During Chely Wright‘s Oprah interview today, I’m not sure who cried harder: Oprah, Chely, her dad, or me. Five minutes into their half-hour chat, I was tearing up, and by the time Chely’s dad said he wants to tell every parent of a gay child "Do not close the door, but open your heart!" I was a blubbering mess.
You’d think after a while I’d get desensitized to these kind of things, but Chely Wright’s recent media blitz has been exceptionally moving.
Just like in her memoir and other interviews, Chely was refreshingly candid with Oprah, and I think that’s the reason her coming out has been so affecting. She’s not simply saying, "I’m here and I’m queer (and absolutely gorgeous)." She’s speaking openly about the isolation she felt growing up as a lesbian in the Midwest, and about the shame and fear that kept her in the closet, and the deep terror she felt about coming out.
It’s such an important dialogue, and it’s one in which gay celebrities are usually not willing to participate.
Oprah opened by asking Chely to talk about what led her to the place where she was staring down her reflection with a gun in her mouth.
Layers and layers of betrayal of myself. There wasn’t a cataclysmic event that happened that one night. I wasn’t just so upset over one event. It was layers of a lifetime of hiding and lying.
One of the most interesting things Oprah asked Chely was whether or not she had "a language" for what made her different as a child.
I knew I was different early on. When I was in third grade I knew that I was a lesbian. And by the time I had the gun in my mouth, it was just the layering of shame and self-loathing and fear, and just — how do I get these pieces of my life together? I’m a successful country music singer and I am a lesbian.
While Chely and Oprah (and I) were near tears the whole time, the interview went irretrievably emotional when Oprah asked Chely about coming out to her dad. She said her dad called her one day and asked why they weren’t close; had he done something to make her angry or hurt her? She told Oprah that she’d been pushing him away because she couldn’t be honest with him, but she stayed up all night on her tour bus when she was getting ready to have a concert in his town because she’d decided to come out to him.

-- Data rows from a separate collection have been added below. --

Definition step (l : label) (cfg : Config) : option Config :=
  match l with
  | Run i choice =>
      g ← pool cfg !! i;
      '(g', sh', new) ← gstep i choice (pool cfg) g (shared cfg);
      Some (mkConfig sh' (<[i := g']> (pool cfg) ++ new))
  | Call g =>
      if entry g then Some (mkConfig (shared cfg) (pool cfg ++ [g]))
      else None
  | Cancel i e =>
      if ctx_err e
      then g ← pool cfg !! i;
           g' ← cancel e g;
           Some (mkConfig (shared cfg) (<[i := g']> (pool cfg)))
      else None
  | Send ps =>
      if length (pendingSnapshots (shared cfg)) <? 1
      then Some (mkConfig
                   (with_pending (pendingSnapshots (shared cfg) ++ [ps])
                      (shared cfg))
                   (pool cfg))
      else None
  end.

Fixpoint run (ls : list label) (cfg : Config) : option Config :=
  match ls with
  | [] => Some cfg
  | l :: ls' => cfg' ← step l cfg; run ls' cfg'
  end.

(** ** NewChain *)

(** [func NewChain(ctx, initialBlockHash, store, txPool, heights)]:
    [st] is the state of [store] at the call, [heights] is [None] for a nil
    channel and otherwise the values the channel will deliver. The result
    is the Go pair (chain, error); the chain is given with the goroutines
    [NewChain] has started. *)
Definition NewChain (ctx : option error) (st : St) (heights : option (list Z))
    : option Config * option error :=
  let '(h0, st1) := Store.Height sto st in
  let lg := [LogPrintf "bytom's Height:%v." h0] in
  let '(h, st2) := Store.Height sto st1 in
  let '(b, s, st3) :=
    if (h <? 1)%Z then (None, Some Empty, st2)
    else
      let '(b, _, st') := Store.GetBlock sto h st2 in
      let '(s, _, _, st'') := Store.LatestSnapshot sto st' in
      (b, s, st'') in
  let ingest :=
    match heights with
    | None => []
    | Some hs => [go_heights hs 0 0%Z]
    end in
  (Some (mkConfig
           (mkShared (mkChainState h b s) None [] [] st3 lg [(b, s)])
           (ingest ++ [go_snapshots ctx 0 None None])),
   None).

(** The configurations a chain can be in: what [NewChain] returns, and
    whatever follows by steps. *)
Inductive reachable : Config -> Prop :=
| reachable_NewChain ctx st heights cfg err :
    ctx_typed ctx = true ->
    NewChain ctx st heights = (Some cfg, err) ->
    reachable cfg
| reachable_step l cfg cfg' :
    reachable cfg -> step l cfg = Some cfg' -> reachable cfg'.

(** ** Invariants of the transition system *)

(** The statements a goroutine executes between [Lock] and [Unlock]. *)
Definition critical (g : goroutine) : bool :=
  match g with
  | go_setState _ _ pc _ => (1 <=? pc) && (pc <=? 6)
  | go_Height pc _ => (1 <=? pc) && (pc <=? 2)
  | go_TimestampMS pc _ => (1 <=? pc) && (pc <=? 3)
  | go_State pc _ _ => (1 <=? pc) && (pc <=? 2)
  | go_BlockWaiter _ pc _ =>
      ((1 <=? pc) && (pc <=? 3)) || ((6 <=? pc) && (pc <=? 7))
  | go_BlockSoonWaiter _ _ pc _ _ _ => (1 <=? pc) && (pc <=? 2)
  | go_heights _ pc _ => (2 <=? pc) && (pc <=? 5)
  | go_snapshots _ _ _ _ => false
  end.

(** A bound on the statements a goroutine in its critical section still
    executes before it releases the mutex. *)
Definition steps_to_unlock (g : goroutine) : nat :=
  match g with
  | go_setState _ _ pc _ => 7 - pc
  | go_Height pc _ => 3 - pc
  | go_TimestampMS pc _ => 4 - pc
  | go_State pc _ _ => 3 - pc
  | go_BlockWaiter _ pc _ =>
      match pc with
      | 1 => 3
      | 2 => 2
      | 3 => 1
      | 6 => 2
      | 7 => 1
      | _ => 0
      end
  | go_BlockSoonWaiter _ _ pc _ _ _ => 3 - pc
  | go_heights _ pc _ => 6 - pc
  | go_snapshots _ _ _ _ => 0
  end.

(** The next [m] statements of the goroutine that holds the mutex; no
    statement when the mutex is free. *)
Definition holder_steps (m : nat) (cfg : Config) : list label :=
  match cond_L (shared cfg) with
  | Some j => replicate m (Run j false)
  | None => []
  end.

(** The goroutine has raised the height and has not called [Broadcast]
    yet. *)
Definition broadcast_pending (g : goroutine) : bool :=
  match g with
  | go_setState _ _ 5 _ => true
  | go_heights _ 4 _ => true
  | _ => false
  end.

(** What holds of one goroutine, whatever the others do. *)
Definition ginv (sh : Shared) (g : goroutine) : Prop :=
  match g with
  | go_setState b s pc idx =>
      (pc ≤ 2 → idx = None) ∧
      (3 ≤ pc → ∃ k, idx = Some k ∧ 1 ≤ k ∧ installed sh !! k = Some (b, s)) ∧
      (pc = 2 → block (state sh) = b) ∧
      (pc = 4 → advances b (state sh) = true) ∧
      (5 ≤ pc → ∀ blk, b = Some blk →
         (legacy.Height blk ≤ height (state sh))%Z) ∧
      pc ≤ 7
  | go_Height pc ret => True
  | go_TimestampMS pc ret => pc = 2 → block (state sh) ≠ None
  | go_State pc ret seen =>
      (pc ≤ 1 → ret = None) ∧
      (2 ≤ pc → ∃ p, ret = Some p ∧ installed sh !! seen = Some p)
  | go_BlockWaiter target pc ch =>
      (pc ≤ 6 → ch = []) ∧
      (7 ≤ pc → ch = [()]) ∧
      (6 ≤ pc → (target ≤ height (state sh))%Z) ∧
      (pc = 2 ∨ pc = 3 → (height (state sh) < target)%Z)
  | go_BlockSoonWaiter target ctx pc cur w ch =>
      ctx_typed ctx = true ∧
      (pc ≠ 5 → ch = []) ∧
      (pc = 4 → tooDistant target cur = true) ∧
      (6 ≤ pc → tooDistant target cur = false) ∧
      (pc = 9 → ctx ≠ None) ∧
      (pc = 5 →
         (tooDistant target cur = true ∧ ch = [Some ErrTheDistantFuture]) ∨
         (tooDistant target cur = false ∧
          (ch = [None] ∨ ∃ e, ctx_err e = true ∧ ch = [Some e])))
  | go_heights hs pc h => pc = 3 → (height (state sh) < h)%Z
  | go_snapshots ctx pc ps err =>
      (pc = 1 → ps ≠ None) ∧ (pc = 3 → err ≠ None)
  end.

(** What holds of every configuration a chain can be in. *)
Record Inv (cfg : Config) : Prop := mkInv {
  inv_holder : ∀ j g,
    pool cfg !! j = Some g → critical g = true →
    cond_L (shared cfg) = Some j;
  inv_held : ∀ j,
    cond_L (shared cfg) = Some j →
    ∃ g, pool cfg !! j = Some g ∧ critical g = true;
  inv_local : ∀ j g, pool cfg !! j = Some g → ginv (shared cfg) g;
  inv_nonempty : 1 ≤ length (installed (shared cfg));
  inv_latest :
    (∃ j b s idx, pool cfg !! j = Some (go_setState b s 2 idx)) ∨
    last (installed (shared cfg)) = Some (State (state (shared cfg)));
  inv_parked : ∀ j,
    j ∈ cond_notify (shared cfg) →
    ∃ target pc ch,
      pool cfg !! j = Some (go_BlockWaiter target pc ch) ∧
      (pc = 3 ∨ pc = 4) ∧
      ((height (state (shared cfg)) < target)%Z ∨
       ∃ k g, pool cfg !! k = Some g ∧ broadcast_pending g = true);
  inv_installed : ∀ k,
    1 ≤ k < length (installed (shared cfg)) →
    ∃ j b s pc, pool cfg !! j = Some (go_setState b s pc (Some k))
}.

(** What the other goroutines may do to the shared memory while [g] is
    where it is: the height does not go down, [installed] only grows, and
    the guarded fields stay as they are while [g] holds the mutex. *)
Definition rely (g : goroutine) (sh sh' : Shared) : Prop :=
  (height (state sh) ≤ height (state sh'))%Z ∧
  installed sh `prefix_of` installed sh' ∧
  (critical g = true → state sh' = state sh).

End protocol.

Arguments Inv {Snapshot St} cfg.

(** ** Blocks and stores used in the examples *)

Definition block3 : legacy.Block := legacy.mkBlock 3 30.
Definition block5 : legacy.Block := legacy.mkBlock 5 50.


(** A store that holds nothing yet: height 0, every lookup fails, every
    write succeeds. Snapshots are numbered. *)
Definition emptyStore : Store.t nat unit :=
  Store.mk
    (fun st => (0, st))
    (fun _ st => (None, Some NotFound, st))
    (fun st => (None, 0, Some NotFound, st))
    (fun _ st => (None, st))
    (fun _ st => (None, st))
    (fun _ _ st => (None, st)).

(** A store at height [h] whose block at that height is missing, and whose
    snapshot writes fail. Its state is the list of heights for which
    [SaveSnapshot] was called. *)
Definition brokenStore (h : Z) : Store.t nat (list Z) :=
  Store.mk
    (fun st => (h, st))
    (fun _ st => (None, Some NotFound, st))
    (fun st => (Some 7%nat, h, None, st))
    (fun _ st => (None, st))
    (fun _ st => (None, st))
    (fun h' _ st => (Some (errorString "disk full"), st ++ [h'])).

(** A store that holds the block [b] at its height and the snapshot [s]. *)
Definition storeAt (b : legacy.Block) (s : nat) : Store.t nat unit :=
  Store.mk
    (fun st => (legacy.Height b, st))
    (fun h st =>
       if decide (h = legacy.Height b) then (Some b, None, st)
       else (None, Some NotFound, st))
    (fun st => (Some s, legacy.Height b, None, st))
    (fun _ st => (None, st))
    (fun _ st => (None, st))
    (fun _ _ st => (None, st)).

(** The last block a uint64 height can number. *)
Definition topBlock : legacy.Block := legacy.mkBlock (2 ^ 64 - 1) 0.

(** A chain at height 1 whose snapshot goroutine has one request waiting. *)
Definition savingConfig : @Config nat (list Z) :=
  mkConfig
    (mkShared (mkChainState 1 None (Some 7%nat)) None []
       [mkPending 1 (Some 7%nat)] [] [LogPrintf "bytom's Height:%v." 1]
       [(None, Some 7%nat)])
    [go_snapshots None 0 None None].

(** A chain started on the empty store. *)
Definition freshConfig : @Config nat unit :=
  mkConfig
    (mkShared (mkChainState 0 None (Some 7%nat)) None [] [] ()
       [LogPrintf "bytom's Height:%v." 0] [(None, Some 7%nat)])
    [go_snapshots None 0 None None].

(** [setState] with the block at height 5 runs to its end as goroutine 1,
    then a [State()] call, goroutine 2, takes the mutex. *)
Definition readingTrace : list (@label nat) :=
  Call (go_setState (Some block5) (Some 8%nat) 0 None) ::
  replicate 7 (Run 1 false) ++ [Call (go_State 0 None 0); Run 2 false].

Definition readingConfig : @Config nat unit :=
  Eval vm_compute in default freshConfig (run emptyStore readingTrace freshConfig).

(** [readingConfig] after the read of the [State()] call. *)
Definition readConfig : @Config nat unit :=
  Eval vm_compute in
    default readingConfig (step emptyStore (Run 2 false) readingConfig).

I said, "Dad, sit down I have to tell you something." And he panicked. "Are you OK? You’re not OK. Are you OK? You have cancer; it’s OK if you have cancer. We’ll deal with it." And I fell apart and I said, "I don’t have cancer. I need to tell you something I’ve needed to tell you my whole life. I’ve been afraid, though, to tell you because I’ve been afraid you won’t love me. And I’m afraid you’ll be ashamed of me. And I said, "I’m gay."

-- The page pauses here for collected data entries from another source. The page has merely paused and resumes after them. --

Record Externals := {
  (** the parser configured at lines 86 to 114, applied to [sys.argv[1:]] *)
  parse_args : list string -> ParseResult;
  (** the service behind [Firecrawl().scrape], [.search] and [.crawl];
      the first argument is the credential the client finds in the
      environment *)
  svc_scrape : option string -> Request -> exn + Document;
  svc_search : option string -> Request -> exn + SearchData;
  svc_crawl : option string -> Request -> exn + CrawlJob;
  (** the remote host read by [urllib.request.urlretrieve] *)
  url_fetch : string -> exn + list byte;
  (** [json.loads], [json.dumps(_, indent=2)] and [base64.b64decode] *)
  json_loads : string -> option Json;
  json_dumps : Json -> string;
  b64decode : string -> option (list byte)
}.

(** ** The script *)

Section Script.

Context (ext : Externals).

(** [Firecrawl()]: the client picks the credential up from the
    environment by itself. *)
Definition Firecrawl : M (option string) := getenv "FIRECRAWL_API_KEY".

(** One round trip to the service: the request is sent, then the answer
    comes back or the client raises. *)
Definition call {A} (svc : option string -> Request -> exn + A)
    (app : option string) (r : Request) : M A :=
  sent r ;;
  match svc app r with
  | inl e => raise e
  | inr a => ret a
  end.

(** [urllib.request.urlretrieve(url, filename)]: the resource is fetched
    first, then the file is opened and the body written. *)
Definition urlretrieve (url filename : string) : M unit :=
  sent (ReqFetch url) ;;
  match url_fetch ext url with
  | inl e => raise e
  | inr body => Fs.open_write filename ;; Fs.write filename body
  end.

(** [parser.parse_args()] *)
Definition argparse (argv : list string) : M Namespace :=
  fun w =>
    match parse_args ext argv with
    | Parsed ns => (Ret ns, w)
    | ParseExit code out err =>
        (Exit code,
         {| w_env := w_env w; w_files := w_files w; w_dirs := w_dirs w;
            w_stdout := w_stdout w +:+ out; w_stderr := w_stderr w +:+ err;
            w_net := w_net w |})
    end.

(** lines 14-22 *)
Definition scrape_markdown (url : string) (only_main : bool) : M (option string) :=
  app <- Firecrawl ;;
  result <- call (svc_scrape ext) app
    (ReqScrape url [FmtName "markdown"]
       (if only_main then Some only_main else None)) ;;
  ret (markdown result).

(** lines 25-48 *)
Definition take_screenshot (url : string) (output_path : option string) : M string :=
  app <- Firecrawl ;;
  result <- call (svc_scrape ext) app (ReqScrape url [FmtName "screenshot"] None) ;;
  match screenshot result with
  | None => raise AttributeError
  | Some screenshot_data =>
      if Py.startswith screenshot_data "http://"
         || Py.startswith screenshot_data "https://" then
        match output_path with
        | Some (String _ _ as path) =>
            urlretrieve screenshot_data path ;;
            ret ("Screenshot saved to " +:+ path)
        | _ => ret ("[Screenshot URL: " +:+ screenshot_data +:+ "]")
        end
      else
        screenshot_data <-
          (if Py.startswith screenshot_data "data:image" then
             match snd (Py.split_comma screenshot_data) with
             | Some rest => ret rest
             | None => raise IndexError
             end
           else ret screenshot_data) ;;
        match output_path with
        | Some (String _ _ as path) =>
            Fs.open_write path ;;
            decoded <- match b64decode ext screenshot_data with
                       | Some b => ret b
                       | None => raise BinasciiError
                       end ;;
            Fs.write path decoded ;;
            ret ("Screenshot saved to " +:+ path)
        | _ =>
            ret ("[Screenshot: " +:+ Py.str_of_nat (Py.len screenshot_data)
                   +:+ " bytes base64]")
        end
  end.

Chely’s dad was in the audience and he spoke up to finish the story: "I didn’t say anything. I just grabbed her and I put my arms around her and I told her it was all right."

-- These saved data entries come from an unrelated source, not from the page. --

(** * xapian-bridge: the HTTP control plane of [src/xapianBridge.js]

    The request handlers and the startup replay of [main] are embedded from
    the source.  The two collaborators the file imports, [DatabaseManager]
    and [DatabaseCache], are modelled from the contract the specification
    gives for them; the file system, the search engine and the storage layer
    are an explicit environment [Env]. *)

From stdpp Require Import gmap strings list fin_maps sorting.
From Stdlib Require Import ZArith.

Local Open Scope string_scope.

(** ** Exceptions and the state-and-exception monad

    JavaScript code mutates objects and may throw at any call; the state
    reached at the moment of the throw is kept.  [Eff S A] is a computation
    over the mutable state [S] that either completes with an [A] or throws. *)

Inductive exn : Type :=
  | ERR_INVALID_PATH          (* DatabaseManager.ERR_INVALID_PATH *)
  | ERR_DATABASE_NOT_FOUND    (* DatabaseManager.ERR_DATABASE_NOT_FOUND *)
  | ERR_ENGINE_FAILURE        (* opaque failure of the search engine *)
  | ERR_STORAGE.              (* failure of the cache's storage layer *)

#[global] Instance exn_eq_dec : EqDecision exn.
Proof. solve_decision. Defined.

Inductive completion (A : Type) : Type :=
  | Normal (a : A)
  | Throw (e : exn).
Arguments Normal {A} a.
Arguments Throw {A} e.

Definition Eff (S A : Type) : Type := S → completion A * S.

Definition ret {S A} (a : A) : Eff S A := λ s, (Normal a, s).

Definition throw {S A} (e : exn) : Eff S A := λ s, (Throw e, s).

Definition bind {S A B} (m : Eff S A) (k : A → Eff S B) : Eff S B :=
  λ s, match m s with
       | (Normal a, s') => k a s'
       | (Throw e, s') => (Throw e, s')
       end.

(** [try { body } catch (e) { handler e }] *)
Definition try_catch {S A} (body : Eff S A) (handler : exn → Eff S A) : Eff S A :=
  λ s, match body s with
       | (Normal a, s') => (Normal a, s')
       | (Throw e, s') => handler e s'
       end.

Declare Scope eff_scope.
Delimit Scope eff_scope with eff.
Notation "x <- m ;; k" := (bind m (λ x, k))
  (at level 100, m at next level, right associativity) : eff_scope.
Notation "m ;; k" := (bind m (λ _, k))
  (at level 100, right associativity) : eff_scope.
Local Open Scope eff_scope.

Chely’s dad went on to say:
Being raised in the Midwest — I’m 64 years old — we were taught that [being gay] was sinful, hellfire and damnation, you know. That it was not allowed. I found out very quickly [voice breaking] that was not true.
I knew her. I knew her heart. I knew her mind. I knew her soul. She’s a good person. And with that being said, you hear a lot of times about unconditional love. Well, in this old man’s world, it’s true. Unconditional. Until you’re in that position, until you become that parent, it’s pretty easy to say some of those negative things. But when you become that parent, you have a gauge. And that is your child. And there’s nothing, there’s absolutely nothing we can’t get through. And I’m very proud of Chely.
Chely echoed his sentiment:
This is who God made me to be. Of course I came out because if I didn’t I would never be whole … but another compelling reason is that young people in every corner of America are being told by their churches — and their parents are echoing what their churches are telling them — that they are damaged goods. And they are not!
The word "lesbian" has been used as an insult about me for a long time. And I’m taking my power back. You can say I’m ugly. You can say my songs are stupid. But I won’t allow the word "lesbian" to be used as an insult toward me anymore."
The thing that makes Chely Wright singular isn’t just that she’s openly gay in the country music culture, but that she seems to be delivering a message to everyone who is, or ever was, too terrified to come out: I’ve been there and I’m OK now. You are there and you’ll be OK too. We’ll be OK together.
And you know what? I believe her.
What did you think of Chely’s interview on Oprah today?